> TASK ITEM
Every line containing the word "PostgresKeyStore" is to be copied from the data below.

> DATA PROVIDED
=== Begin Enclosure ===

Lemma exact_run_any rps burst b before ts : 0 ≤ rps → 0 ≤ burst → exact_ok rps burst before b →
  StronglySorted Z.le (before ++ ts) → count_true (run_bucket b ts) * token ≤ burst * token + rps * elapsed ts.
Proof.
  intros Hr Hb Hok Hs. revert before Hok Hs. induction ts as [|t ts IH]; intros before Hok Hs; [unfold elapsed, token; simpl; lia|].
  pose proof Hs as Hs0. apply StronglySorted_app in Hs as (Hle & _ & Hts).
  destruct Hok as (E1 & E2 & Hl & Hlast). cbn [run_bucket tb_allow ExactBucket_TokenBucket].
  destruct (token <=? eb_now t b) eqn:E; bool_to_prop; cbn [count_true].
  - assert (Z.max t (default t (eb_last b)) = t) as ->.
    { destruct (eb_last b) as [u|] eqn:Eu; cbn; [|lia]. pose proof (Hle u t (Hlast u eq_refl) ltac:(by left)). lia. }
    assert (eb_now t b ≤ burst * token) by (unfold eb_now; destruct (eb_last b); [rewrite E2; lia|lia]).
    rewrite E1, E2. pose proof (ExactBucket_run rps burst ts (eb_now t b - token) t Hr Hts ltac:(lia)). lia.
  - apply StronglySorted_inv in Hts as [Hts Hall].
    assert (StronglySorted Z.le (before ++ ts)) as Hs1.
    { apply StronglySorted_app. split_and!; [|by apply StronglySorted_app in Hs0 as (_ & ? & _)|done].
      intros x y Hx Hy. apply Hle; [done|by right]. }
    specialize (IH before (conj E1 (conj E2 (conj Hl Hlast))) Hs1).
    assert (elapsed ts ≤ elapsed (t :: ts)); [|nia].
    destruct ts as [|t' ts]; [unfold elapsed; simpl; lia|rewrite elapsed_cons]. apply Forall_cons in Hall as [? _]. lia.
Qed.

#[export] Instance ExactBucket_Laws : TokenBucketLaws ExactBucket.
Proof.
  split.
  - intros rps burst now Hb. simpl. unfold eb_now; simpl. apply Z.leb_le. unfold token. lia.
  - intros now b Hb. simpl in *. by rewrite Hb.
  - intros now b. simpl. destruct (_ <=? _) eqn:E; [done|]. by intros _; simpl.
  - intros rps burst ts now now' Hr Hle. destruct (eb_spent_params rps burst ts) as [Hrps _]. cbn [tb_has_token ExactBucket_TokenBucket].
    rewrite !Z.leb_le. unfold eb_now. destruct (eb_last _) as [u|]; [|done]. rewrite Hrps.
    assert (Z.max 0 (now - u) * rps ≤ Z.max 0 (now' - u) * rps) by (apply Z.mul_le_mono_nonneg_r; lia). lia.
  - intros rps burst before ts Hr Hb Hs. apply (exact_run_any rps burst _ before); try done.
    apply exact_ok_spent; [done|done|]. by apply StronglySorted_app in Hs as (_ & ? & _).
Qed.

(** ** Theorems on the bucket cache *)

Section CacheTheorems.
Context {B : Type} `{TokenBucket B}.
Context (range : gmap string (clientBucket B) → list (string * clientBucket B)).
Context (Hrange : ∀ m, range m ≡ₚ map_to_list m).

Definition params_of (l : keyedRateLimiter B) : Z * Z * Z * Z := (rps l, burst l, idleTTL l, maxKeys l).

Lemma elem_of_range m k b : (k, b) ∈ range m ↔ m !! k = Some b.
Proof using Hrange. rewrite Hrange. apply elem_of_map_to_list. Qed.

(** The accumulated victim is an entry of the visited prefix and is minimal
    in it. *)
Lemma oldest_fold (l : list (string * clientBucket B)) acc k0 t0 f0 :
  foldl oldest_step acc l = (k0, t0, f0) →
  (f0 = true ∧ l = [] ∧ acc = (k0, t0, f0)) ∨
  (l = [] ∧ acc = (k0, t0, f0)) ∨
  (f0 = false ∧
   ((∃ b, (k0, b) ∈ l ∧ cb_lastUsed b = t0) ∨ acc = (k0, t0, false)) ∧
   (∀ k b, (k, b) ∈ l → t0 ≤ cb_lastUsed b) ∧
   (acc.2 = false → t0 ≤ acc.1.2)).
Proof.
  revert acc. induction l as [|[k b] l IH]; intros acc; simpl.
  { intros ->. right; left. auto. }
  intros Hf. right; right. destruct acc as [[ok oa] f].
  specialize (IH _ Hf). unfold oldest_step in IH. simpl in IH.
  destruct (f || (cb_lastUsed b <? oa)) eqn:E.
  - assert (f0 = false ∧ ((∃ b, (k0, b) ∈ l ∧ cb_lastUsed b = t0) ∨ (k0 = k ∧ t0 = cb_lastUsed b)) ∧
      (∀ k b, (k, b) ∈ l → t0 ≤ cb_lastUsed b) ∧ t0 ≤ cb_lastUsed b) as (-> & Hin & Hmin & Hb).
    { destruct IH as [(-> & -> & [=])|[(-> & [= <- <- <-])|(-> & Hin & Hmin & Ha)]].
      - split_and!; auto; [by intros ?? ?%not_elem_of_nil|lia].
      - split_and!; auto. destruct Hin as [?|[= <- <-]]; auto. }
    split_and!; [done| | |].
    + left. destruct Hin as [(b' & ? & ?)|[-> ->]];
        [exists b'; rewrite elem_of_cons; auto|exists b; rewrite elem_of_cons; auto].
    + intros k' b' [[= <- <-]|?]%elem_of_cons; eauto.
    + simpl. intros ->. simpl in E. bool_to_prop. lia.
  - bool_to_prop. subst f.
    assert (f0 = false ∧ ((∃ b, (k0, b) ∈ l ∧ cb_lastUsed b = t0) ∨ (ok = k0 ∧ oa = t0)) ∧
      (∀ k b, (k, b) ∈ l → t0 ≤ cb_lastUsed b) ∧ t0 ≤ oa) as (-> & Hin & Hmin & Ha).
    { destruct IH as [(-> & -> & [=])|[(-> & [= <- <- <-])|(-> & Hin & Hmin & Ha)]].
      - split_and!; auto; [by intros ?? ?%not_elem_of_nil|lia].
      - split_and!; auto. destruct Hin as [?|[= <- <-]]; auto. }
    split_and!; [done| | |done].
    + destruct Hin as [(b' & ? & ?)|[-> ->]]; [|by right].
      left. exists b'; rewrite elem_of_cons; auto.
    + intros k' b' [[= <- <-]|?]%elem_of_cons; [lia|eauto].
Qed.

=== End Enclosure ===
=== Begin Enclosure ===

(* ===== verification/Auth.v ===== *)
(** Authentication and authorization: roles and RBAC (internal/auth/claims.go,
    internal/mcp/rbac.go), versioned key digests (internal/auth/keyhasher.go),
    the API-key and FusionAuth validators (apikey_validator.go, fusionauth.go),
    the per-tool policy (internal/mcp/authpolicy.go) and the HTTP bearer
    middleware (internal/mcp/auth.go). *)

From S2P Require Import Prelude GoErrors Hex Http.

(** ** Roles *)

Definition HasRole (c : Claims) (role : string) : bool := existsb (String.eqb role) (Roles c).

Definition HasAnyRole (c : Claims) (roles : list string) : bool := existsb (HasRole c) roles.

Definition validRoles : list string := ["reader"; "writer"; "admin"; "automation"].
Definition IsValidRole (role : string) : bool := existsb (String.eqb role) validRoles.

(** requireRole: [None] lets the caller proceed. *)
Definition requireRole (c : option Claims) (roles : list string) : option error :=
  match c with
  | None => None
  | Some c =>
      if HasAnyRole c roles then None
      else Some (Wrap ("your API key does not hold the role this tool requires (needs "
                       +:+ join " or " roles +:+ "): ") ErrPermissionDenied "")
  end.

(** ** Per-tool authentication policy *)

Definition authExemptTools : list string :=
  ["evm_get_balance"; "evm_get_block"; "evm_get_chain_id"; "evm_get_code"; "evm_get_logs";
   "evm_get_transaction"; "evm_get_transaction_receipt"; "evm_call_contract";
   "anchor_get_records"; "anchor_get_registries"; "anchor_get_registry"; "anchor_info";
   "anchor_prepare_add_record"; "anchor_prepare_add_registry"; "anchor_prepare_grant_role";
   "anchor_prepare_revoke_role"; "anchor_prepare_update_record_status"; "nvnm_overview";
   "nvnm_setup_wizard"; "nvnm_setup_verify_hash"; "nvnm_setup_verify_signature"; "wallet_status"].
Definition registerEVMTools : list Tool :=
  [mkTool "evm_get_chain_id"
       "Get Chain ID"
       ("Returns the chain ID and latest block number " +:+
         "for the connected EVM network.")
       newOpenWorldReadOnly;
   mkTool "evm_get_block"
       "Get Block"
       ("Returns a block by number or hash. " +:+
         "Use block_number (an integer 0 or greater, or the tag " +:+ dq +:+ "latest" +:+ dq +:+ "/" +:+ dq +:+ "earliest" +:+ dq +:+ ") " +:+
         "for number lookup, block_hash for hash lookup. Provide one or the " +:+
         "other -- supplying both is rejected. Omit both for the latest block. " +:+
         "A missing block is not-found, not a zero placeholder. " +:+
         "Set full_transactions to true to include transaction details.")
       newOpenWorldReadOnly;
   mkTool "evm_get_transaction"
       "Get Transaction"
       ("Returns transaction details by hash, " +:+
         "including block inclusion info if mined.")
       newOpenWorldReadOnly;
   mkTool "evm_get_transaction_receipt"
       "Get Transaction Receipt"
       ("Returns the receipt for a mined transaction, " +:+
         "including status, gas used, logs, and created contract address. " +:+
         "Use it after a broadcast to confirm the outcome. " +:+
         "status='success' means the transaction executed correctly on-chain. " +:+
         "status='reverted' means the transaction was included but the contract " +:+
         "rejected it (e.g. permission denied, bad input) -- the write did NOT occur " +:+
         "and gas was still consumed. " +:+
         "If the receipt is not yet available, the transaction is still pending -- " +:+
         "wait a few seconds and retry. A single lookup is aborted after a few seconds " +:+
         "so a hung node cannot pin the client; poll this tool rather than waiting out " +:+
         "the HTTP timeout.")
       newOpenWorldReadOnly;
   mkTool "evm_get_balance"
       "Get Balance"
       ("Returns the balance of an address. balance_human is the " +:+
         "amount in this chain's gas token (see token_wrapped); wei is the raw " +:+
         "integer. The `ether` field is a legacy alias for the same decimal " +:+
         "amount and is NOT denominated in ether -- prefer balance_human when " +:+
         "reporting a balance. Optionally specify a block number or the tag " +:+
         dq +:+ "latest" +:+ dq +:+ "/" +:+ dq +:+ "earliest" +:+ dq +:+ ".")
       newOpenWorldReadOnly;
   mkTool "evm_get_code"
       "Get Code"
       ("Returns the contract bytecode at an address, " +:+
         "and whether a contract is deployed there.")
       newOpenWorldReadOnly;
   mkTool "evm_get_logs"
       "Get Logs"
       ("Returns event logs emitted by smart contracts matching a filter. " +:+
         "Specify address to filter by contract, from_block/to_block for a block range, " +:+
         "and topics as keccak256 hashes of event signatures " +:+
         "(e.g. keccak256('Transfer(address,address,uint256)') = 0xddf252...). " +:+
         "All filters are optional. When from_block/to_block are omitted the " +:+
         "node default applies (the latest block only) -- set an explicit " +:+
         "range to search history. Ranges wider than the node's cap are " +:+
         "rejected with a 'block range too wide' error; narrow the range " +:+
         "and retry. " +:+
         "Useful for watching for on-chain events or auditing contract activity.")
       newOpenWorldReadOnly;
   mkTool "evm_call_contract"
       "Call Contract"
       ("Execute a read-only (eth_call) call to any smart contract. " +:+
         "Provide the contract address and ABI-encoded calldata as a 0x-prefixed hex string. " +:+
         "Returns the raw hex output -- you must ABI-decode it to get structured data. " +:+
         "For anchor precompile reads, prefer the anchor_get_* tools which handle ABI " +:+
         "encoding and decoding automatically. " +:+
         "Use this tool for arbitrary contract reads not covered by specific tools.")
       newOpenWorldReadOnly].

=== End Enclosure ===
=== Begin Enclosure ===

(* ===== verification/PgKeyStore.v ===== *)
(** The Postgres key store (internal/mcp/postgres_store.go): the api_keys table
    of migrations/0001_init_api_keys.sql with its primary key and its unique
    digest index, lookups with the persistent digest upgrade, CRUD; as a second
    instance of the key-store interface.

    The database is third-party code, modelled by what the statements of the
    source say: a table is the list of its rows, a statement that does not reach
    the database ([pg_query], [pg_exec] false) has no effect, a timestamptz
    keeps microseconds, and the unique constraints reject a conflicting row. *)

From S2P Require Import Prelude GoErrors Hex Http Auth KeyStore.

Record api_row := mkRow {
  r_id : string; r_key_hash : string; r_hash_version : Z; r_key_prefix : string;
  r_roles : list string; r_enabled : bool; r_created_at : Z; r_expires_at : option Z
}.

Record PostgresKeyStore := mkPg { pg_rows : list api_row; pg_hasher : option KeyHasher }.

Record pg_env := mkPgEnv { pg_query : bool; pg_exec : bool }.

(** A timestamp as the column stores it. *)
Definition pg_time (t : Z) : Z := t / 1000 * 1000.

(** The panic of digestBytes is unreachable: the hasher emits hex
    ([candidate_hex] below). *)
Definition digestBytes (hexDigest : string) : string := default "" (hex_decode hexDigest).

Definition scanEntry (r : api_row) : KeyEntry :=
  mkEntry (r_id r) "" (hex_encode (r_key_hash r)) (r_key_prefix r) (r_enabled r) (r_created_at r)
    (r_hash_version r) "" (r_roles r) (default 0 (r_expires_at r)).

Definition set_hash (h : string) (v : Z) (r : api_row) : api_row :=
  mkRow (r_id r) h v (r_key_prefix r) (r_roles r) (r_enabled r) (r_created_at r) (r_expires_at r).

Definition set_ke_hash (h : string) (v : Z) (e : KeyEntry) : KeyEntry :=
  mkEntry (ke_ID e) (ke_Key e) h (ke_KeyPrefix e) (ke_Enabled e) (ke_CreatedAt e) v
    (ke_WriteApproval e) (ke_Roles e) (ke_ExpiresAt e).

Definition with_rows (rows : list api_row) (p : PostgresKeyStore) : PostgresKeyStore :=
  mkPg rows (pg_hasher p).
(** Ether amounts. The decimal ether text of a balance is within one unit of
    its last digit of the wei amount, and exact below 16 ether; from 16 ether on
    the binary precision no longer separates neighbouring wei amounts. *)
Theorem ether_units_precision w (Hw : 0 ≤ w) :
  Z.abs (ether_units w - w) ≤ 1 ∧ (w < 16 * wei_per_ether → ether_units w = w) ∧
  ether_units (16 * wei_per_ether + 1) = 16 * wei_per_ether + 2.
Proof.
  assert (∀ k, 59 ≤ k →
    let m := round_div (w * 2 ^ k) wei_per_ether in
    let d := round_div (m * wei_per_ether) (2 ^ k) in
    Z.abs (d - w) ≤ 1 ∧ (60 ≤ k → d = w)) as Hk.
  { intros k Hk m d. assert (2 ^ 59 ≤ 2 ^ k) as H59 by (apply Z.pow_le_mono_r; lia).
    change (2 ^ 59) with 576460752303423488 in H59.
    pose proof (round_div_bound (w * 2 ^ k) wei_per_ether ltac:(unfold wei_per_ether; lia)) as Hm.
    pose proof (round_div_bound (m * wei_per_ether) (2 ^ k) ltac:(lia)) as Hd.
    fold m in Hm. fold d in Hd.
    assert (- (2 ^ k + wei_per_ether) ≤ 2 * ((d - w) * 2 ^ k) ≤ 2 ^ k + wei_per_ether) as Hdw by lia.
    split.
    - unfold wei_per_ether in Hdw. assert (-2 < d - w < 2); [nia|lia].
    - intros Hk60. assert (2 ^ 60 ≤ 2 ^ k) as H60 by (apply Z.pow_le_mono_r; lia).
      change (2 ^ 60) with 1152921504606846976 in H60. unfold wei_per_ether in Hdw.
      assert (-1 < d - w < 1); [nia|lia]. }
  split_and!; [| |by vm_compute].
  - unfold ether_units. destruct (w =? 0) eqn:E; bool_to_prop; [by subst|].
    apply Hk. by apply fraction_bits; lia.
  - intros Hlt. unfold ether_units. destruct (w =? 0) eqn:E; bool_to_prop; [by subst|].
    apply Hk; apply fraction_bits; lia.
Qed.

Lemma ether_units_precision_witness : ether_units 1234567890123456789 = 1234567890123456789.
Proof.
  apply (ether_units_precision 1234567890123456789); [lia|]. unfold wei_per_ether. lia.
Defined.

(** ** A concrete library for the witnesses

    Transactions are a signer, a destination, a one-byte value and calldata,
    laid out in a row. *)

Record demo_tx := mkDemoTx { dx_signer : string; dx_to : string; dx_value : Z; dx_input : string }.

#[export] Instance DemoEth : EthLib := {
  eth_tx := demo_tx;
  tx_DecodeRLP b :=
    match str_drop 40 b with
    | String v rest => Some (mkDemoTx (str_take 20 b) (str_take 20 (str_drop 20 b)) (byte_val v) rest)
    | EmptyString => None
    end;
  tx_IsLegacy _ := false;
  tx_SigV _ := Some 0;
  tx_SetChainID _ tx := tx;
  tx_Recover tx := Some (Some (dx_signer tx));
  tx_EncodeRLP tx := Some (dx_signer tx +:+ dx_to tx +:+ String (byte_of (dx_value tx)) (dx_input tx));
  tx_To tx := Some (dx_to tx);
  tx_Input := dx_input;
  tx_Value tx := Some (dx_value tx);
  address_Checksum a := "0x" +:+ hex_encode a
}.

=== End Enclosure ===

> TASK RESULT
Record PostgresKeyStore := mkPg { pg_rows : list api_row; pg_hasher : option KeyHasher }.
Definition with_rows (rows : list api_row) (p : PostgresKeyStore) : PostgresKeyStore :=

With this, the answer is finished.